┌─ LISTED RECORDS

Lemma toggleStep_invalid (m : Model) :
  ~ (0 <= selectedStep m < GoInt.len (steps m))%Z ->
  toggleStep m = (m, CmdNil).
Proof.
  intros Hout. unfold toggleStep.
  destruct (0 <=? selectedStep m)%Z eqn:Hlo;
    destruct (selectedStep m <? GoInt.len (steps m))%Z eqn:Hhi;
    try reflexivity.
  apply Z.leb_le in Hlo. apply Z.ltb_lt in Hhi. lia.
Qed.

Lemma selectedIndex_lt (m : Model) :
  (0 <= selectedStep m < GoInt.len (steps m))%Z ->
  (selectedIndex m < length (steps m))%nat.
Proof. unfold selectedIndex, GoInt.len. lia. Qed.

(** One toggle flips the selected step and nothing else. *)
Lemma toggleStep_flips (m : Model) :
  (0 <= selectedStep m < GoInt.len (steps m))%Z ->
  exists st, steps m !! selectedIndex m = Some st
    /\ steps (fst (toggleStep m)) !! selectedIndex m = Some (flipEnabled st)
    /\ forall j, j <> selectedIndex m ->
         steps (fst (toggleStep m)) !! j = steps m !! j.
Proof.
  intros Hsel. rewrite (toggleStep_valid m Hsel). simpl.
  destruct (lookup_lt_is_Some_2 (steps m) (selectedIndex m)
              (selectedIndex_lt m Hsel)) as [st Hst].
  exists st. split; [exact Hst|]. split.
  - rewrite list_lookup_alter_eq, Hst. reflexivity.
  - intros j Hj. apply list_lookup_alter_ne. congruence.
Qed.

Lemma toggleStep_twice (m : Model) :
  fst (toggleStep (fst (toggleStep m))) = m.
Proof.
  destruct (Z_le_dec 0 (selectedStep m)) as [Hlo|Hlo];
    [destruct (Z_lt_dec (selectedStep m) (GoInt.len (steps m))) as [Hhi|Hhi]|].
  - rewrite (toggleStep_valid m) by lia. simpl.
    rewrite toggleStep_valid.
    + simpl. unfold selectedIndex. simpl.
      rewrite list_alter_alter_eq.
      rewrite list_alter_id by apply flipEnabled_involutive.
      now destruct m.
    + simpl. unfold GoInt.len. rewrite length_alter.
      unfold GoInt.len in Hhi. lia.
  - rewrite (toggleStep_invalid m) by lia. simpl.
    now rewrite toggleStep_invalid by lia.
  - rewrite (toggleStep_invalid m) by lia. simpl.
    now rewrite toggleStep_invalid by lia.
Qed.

└─
┌─ LISTED RECORDS

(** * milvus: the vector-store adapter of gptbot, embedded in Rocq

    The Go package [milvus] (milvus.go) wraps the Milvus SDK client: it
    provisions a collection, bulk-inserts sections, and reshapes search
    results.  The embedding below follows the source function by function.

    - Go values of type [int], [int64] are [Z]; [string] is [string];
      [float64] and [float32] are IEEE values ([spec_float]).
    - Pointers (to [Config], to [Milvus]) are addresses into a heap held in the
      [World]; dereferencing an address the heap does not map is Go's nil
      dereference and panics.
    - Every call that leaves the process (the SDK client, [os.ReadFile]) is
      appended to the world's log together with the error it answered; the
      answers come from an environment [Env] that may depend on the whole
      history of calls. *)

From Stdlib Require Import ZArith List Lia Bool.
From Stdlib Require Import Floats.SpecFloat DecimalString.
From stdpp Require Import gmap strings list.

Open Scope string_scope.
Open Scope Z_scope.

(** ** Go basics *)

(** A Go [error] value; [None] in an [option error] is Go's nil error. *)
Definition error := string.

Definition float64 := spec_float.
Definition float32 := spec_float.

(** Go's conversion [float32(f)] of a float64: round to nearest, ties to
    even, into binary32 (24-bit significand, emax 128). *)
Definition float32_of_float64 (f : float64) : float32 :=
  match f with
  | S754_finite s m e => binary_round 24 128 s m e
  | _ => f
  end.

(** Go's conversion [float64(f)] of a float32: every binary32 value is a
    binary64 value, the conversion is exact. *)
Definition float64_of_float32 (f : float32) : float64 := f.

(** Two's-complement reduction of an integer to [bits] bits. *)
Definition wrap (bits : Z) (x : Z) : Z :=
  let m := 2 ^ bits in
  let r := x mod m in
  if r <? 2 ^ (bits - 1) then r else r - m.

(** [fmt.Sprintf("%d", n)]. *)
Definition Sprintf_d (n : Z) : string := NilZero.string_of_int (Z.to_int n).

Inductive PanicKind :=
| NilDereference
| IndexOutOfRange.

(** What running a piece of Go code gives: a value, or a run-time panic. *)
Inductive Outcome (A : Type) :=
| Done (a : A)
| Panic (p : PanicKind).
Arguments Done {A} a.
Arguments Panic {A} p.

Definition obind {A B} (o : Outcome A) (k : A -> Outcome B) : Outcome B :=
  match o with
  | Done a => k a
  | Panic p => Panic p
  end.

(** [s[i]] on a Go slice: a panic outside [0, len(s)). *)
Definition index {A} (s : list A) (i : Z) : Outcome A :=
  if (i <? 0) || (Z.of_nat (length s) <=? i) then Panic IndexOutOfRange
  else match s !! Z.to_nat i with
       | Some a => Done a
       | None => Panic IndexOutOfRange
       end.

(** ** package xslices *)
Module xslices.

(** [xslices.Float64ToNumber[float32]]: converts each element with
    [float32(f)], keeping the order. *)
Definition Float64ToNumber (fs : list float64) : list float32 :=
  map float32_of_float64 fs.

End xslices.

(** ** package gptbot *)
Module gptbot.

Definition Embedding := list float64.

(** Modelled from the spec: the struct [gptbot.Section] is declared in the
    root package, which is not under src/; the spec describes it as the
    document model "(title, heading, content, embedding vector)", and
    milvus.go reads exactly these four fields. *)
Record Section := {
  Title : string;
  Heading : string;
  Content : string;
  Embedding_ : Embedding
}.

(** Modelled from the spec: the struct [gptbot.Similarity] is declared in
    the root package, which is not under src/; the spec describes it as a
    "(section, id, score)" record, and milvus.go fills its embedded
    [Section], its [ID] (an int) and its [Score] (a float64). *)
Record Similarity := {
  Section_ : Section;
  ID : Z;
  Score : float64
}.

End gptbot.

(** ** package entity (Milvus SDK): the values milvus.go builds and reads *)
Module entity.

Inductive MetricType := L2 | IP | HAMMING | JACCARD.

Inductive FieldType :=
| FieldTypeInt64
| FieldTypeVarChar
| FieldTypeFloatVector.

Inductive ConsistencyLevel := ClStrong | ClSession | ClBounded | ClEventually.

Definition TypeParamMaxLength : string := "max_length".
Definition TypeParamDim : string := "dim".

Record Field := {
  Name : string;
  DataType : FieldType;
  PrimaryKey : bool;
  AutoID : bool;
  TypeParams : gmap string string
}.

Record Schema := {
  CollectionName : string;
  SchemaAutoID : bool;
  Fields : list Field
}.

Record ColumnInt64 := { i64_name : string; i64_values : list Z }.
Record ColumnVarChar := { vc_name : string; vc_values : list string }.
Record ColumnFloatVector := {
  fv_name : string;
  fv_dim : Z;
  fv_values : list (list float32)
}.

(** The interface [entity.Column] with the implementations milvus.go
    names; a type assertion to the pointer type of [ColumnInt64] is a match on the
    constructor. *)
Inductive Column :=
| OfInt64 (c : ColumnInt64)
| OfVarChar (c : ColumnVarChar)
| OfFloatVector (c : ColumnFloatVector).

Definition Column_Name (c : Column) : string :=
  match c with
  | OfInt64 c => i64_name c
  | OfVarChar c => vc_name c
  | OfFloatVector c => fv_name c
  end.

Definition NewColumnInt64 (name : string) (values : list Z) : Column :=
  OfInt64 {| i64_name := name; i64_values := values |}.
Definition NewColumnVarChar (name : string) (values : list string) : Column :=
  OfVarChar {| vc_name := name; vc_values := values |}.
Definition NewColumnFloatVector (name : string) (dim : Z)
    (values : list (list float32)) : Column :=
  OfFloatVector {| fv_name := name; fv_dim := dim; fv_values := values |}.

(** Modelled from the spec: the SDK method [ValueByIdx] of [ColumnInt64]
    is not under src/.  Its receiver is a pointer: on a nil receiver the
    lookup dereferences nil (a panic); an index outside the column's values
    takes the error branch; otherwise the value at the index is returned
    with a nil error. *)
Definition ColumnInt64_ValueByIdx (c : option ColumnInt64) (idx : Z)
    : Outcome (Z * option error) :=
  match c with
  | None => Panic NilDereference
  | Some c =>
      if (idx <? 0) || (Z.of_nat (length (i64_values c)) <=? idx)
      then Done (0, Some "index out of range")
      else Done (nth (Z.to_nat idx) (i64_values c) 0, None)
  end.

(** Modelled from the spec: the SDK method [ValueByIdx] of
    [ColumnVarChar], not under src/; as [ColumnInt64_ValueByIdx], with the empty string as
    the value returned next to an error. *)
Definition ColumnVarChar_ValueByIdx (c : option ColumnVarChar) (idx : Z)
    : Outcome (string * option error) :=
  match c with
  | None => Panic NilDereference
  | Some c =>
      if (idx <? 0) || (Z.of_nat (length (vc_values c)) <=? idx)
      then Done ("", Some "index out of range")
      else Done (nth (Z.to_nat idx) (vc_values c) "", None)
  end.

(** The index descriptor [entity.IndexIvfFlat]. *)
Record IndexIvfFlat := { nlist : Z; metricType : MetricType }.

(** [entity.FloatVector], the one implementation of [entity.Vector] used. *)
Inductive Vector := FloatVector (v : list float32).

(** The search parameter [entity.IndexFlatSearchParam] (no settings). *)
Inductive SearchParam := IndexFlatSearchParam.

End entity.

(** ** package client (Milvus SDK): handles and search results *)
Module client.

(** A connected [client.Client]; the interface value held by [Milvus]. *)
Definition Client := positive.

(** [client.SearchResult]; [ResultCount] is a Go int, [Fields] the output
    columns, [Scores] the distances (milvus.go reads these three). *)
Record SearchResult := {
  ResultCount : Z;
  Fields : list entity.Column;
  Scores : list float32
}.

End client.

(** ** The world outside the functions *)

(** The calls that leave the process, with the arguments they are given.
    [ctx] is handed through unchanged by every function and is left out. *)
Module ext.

└─
┌─ LISTED RECORDS

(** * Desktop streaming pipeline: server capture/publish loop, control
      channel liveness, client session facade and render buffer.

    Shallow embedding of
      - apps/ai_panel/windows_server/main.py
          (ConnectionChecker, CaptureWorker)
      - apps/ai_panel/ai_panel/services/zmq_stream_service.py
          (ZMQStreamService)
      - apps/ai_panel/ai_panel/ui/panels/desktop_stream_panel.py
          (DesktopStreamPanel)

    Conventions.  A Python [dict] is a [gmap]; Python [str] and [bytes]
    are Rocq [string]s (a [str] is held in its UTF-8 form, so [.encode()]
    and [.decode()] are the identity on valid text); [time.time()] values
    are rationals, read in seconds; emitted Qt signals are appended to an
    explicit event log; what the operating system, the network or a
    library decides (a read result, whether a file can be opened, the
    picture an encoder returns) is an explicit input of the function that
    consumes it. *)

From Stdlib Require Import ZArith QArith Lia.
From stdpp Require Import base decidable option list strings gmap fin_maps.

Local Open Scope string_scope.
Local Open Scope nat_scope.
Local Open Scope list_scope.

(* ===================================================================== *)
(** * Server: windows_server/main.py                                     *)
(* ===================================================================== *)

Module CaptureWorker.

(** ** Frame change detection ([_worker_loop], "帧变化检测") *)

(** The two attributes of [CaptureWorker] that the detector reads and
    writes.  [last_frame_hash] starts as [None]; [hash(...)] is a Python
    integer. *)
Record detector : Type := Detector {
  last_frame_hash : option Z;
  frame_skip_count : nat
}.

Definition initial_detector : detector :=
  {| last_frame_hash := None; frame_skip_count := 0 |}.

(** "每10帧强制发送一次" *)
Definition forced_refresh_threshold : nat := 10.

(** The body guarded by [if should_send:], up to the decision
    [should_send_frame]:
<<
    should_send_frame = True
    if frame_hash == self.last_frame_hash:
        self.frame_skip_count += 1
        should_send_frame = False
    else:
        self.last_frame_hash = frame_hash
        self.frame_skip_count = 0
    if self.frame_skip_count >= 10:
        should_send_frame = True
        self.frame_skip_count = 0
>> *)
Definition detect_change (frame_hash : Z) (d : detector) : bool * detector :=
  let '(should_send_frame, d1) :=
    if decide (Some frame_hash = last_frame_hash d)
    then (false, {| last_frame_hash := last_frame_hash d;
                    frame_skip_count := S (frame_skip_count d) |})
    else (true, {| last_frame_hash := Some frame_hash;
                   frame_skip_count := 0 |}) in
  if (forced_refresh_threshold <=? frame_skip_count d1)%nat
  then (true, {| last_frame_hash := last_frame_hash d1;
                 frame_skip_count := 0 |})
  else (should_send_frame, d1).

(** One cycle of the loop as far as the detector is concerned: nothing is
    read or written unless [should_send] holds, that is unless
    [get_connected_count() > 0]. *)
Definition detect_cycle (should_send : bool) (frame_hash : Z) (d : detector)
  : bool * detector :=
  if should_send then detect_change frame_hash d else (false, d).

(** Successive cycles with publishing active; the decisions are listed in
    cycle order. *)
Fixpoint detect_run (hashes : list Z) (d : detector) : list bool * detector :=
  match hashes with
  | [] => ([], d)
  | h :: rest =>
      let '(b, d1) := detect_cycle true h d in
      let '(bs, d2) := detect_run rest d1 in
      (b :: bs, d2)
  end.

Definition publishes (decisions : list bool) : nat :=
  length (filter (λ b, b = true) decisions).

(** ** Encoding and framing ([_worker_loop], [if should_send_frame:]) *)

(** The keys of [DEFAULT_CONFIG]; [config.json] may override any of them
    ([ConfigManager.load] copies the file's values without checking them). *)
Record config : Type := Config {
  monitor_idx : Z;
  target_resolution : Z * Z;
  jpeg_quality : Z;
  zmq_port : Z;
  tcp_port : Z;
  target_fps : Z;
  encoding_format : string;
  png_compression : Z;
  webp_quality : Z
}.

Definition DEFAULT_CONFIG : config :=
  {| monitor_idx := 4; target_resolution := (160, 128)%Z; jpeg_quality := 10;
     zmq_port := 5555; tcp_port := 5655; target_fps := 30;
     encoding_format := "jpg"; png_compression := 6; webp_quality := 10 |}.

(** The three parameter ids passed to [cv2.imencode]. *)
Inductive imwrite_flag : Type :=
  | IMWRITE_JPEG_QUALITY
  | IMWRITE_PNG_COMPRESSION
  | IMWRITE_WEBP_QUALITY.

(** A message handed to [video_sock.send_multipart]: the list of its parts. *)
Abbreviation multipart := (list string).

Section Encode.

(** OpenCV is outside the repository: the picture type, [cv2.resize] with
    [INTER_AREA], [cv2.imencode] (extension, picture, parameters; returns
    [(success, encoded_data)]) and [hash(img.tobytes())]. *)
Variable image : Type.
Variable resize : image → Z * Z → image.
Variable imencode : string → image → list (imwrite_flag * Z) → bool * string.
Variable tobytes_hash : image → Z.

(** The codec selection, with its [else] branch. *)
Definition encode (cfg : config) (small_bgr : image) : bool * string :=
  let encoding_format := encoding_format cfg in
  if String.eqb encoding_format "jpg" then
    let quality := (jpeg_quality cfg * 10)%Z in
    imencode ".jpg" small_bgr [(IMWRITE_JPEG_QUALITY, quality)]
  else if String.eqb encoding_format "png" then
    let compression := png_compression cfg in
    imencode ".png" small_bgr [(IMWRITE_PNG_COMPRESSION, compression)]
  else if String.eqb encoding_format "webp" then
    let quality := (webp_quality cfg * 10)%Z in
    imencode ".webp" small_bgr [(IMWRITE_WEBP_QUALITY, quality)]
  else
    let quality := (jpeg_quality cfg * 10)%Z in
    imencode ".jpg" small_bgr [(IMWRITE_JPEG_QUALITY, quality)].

└─

▶ _THE TASK_
Which lines in the records contain the word "declared"? Copy each one.

▶ _ANSWER TO THIS TASK_
(** Modelled from the spec: the struct [gptbot.Section] is declared in the
(** Modelled from the spec: the struct [gptbot.Similarity] is declared in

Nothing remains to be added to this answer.